At the core of the floppy disk is something called the media, which consists
of a plastic disk coated in a chemical compound that is sensitive to magnetic
impulses - basically, rust. The information you save or download from floppies
is converted to magnetic signals. When you insert a floppy into your computer's
disk drive, a mechanism retracts the metal sheath that protects the media,
so that it becomes exposed to the drive's read-write heads. These heads register
magnetic impulses from the disk, or else encode them onto the disk. In order to
relay data from the disk to the computer, the magnetic impulses are converted to
electrical currents that the computer -- if not its human operator --
understands.
In order for read-write heads to glean information from diskettes, those
diskettes must rotate. The computerized muscle that effects this task is called
the spindle motor. It's connected to something called the hub clamp, which grips
the disk's hub. The hub looks like a small, circular metal disk on the bottom of
the floppy, and it represents the only exposed portion of the media. When it
spins around, the rest of the media spins around, and the read-write heads are
able to exchange signals with the surface of the media. Data is stored in
strings around the media, much like the grooves in a record.

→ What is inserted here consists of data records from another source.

(** *** Prompts *)
Section Prompts.
Definition P (A : Type) : Type := list string -> option (A * list string).
Definition ret {A} (a : A) : P A := fun lines => Some (a, lines).
Definition bind {A B} (m : P A) (k : A -> P B) : P B :=
  fun lines => match m lines with Some (a, lines) => k a lines | None => None end.
End Prompts.
Notation "'ask!' x ':=' m 'in' k" := (bind m (fun x => k))
  (at level 10, x pattern, m at level 200, k at level 200).

(** The value of a line, or [None] when it is required and missing. *)
Definition accept (def : string) (required : bool) (line : string) : option string :=
  let input := Strings.TrimSpace line in
  let input := if str_empty input then def else input in
  if required && str_empty (Strings.TrimSpace input) then None else Some input.
Fixpoint promptString (fuel : nat) (def : string) (required : bool) (lines : list string)
    : option (string * list string) :=
  match fuel with
  | O => None
  | S fuel =>
      match lines with
      | [] => promptString fuel def required []
      | line :: rest =>
          match accept def required line with
          | Some input => Some (input, rest)
          | None => promptString fuel def required rest
          end
      end
  end.
Section Fuel.
Context (fuel : nat).
Fixpoint again {A} (n : nat) (try : P (option A)) : P A :=
  match n with
  | O => fun _ => None
  | S n => ask! a := try in match a with Some a => ret a | None => again n try end
  end.
Definition promptInt (def : Z) : P Z :=
  again fuel (
    ask! raw := promptString fuel (Itoa def) true in
    ret (match Atoi raw with
         | Some val => if (val <=? 0) || (65535 <? val) then None else Some val
         | None => None
         end)).
Definition yes_no (def : bool) (line : string) : option bool :=
  let answer := Strings.ToLower (Strings.TrimSpace line) in
  if str_empty answer then Some def
  else if String.eqb answer "y" || String.eqb answer "yes" then Some true
  else if String.eqb answer "n" || String.eqb answer "no" then Some false
  else None.
(** A read that fails is tried again. *)
Definition promptYesNo (def : bool) : P bool :=
  again fuel (fun lines =>
    match lines with [] => Some (None, []) | line :: rest => Some (yes_no def line, rest) end).
Definition promptTarget : P string :=
  again fuel (
    ask! choice := promptString fuel "1" true in
    let choice := Strings.TrimSpace choice in
    ret (if String.eqb choice "1" || String.eqb choice "supervisor" then Some "supervisor"%string
         else if String.eqb choice "2" || String.eqb choice "agent" then Some "agent"%string
         else if String.eqb choice "3" || String.eqb choice "cli" then Some "cli"%string
         else None)).

(** *** Files *)
Section Files.
Context {D : Type} `{ConfigDisk D}.

(** [decode], [json.Unmarshal] into a struct that has values already, also
    returns what it filled in before an error. *)
Definition readJSONIfExists {A} (decode : A -> string -> A * option string) (d : D) (path : string) (target : A)
    : A * option string :=
  match disk_read d path with
  | NoFile => (target, None)
  | ReadFailed e => (target, Some e)
  | FileData data => if str_empty (Strings.TrimSpace data) then (target, None) else decode target data
  end.
Definition newline : string := String (ascii_of_nat 10) EmptyString.
(** The temporary file is removed on every way out. *)
Definition writeJSONAtomic (data : res string string) (path : string) (mode : Z) (d : D) : D * res write_error () :=
  match disk_mkdir_all d (Path.Dir path) with
  | (d, Err e) => (d, Err (parent_failed e))
  | (d, Ok _) =>
      match data with
      | Err e => (d, Err (marshal_failed e))
      | Ok data =>
          match disk_create_temp d (Path.Dir path) with
          | (d, Err e) => (d, Err (temp_file_failed e))
          | (d, Ok tmp) =>
              let '(d, r) :=
                match disk_write d tmp (data +:+ newline)%stdpp with
                | (d, Err e) => ((disk_close d tmp).1, Err (temp_write_failed e))
                | (d, Ok _) =>
                    match disk_chmod d tmp mode with
                    | (d, Err e) => ((disk_close d tmp).1, Err (temp_mode_failed e))
                    | (d, Ok _) =>
                        match disk_close d tmp with
                        | (d, Err e) => (d, Err (temp_close_failed e))
                        | (d, Ok _) =>
                            match disk_rename d tmp path with
                            | (d, Err e) => (d, Err (replace_failed e))
                            | (d, Ok _) => (d, Ok ())
                            end
                        end
                    end
                end in
              ((disk_remove d tmp).1, r)
          end
      end
  end.
Definition read_text (d : D) (path : string) : res string string :=
  match disk_read d path with
  | NoFile => Err "no such file or directory"%string
  | ReadFailed e => Err e
  | FileData s => Ok s
  end.
Definition mode_600 : Z := 384.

One of the reasons floppies are not the most reliable means of storing
information is that the read-write heads must come into physical contact with
the media, which causes wear and tear. Another reason floppies are unstable is
the mechanism that drives the read-write heads across their surface. In order to
find a particular strand of information, the read-write heads are guided by the
stepper motor which moves them towards the inside or outside of the disk. Zip
disks, by contrast, feature a much smoother read-write motion, with less jarring
and potential corruption of data.
When you first insert an unused disk into your computer's A-drive, the PC
will ask you to format that disk. This process divides the media into tracks and
sectors. Tracks are the rings that circle the media, and sectors are
equal-length segments of those rings. The determine how information will be
stored on the floppy. By contrast, a zip disk requires on formatting at first
use; only if the disk is travelling between PCs and Mac computers will you be
prompted to reformat it.
If all these details on floppies are too hard to understand, you might
consult the simpler, more useful guide of John Kinsella, the Manager of Computer
Systems at the University of California at Davis. If his manual, at here,
doesn't bring a smile to your face, then you really are hard to
please.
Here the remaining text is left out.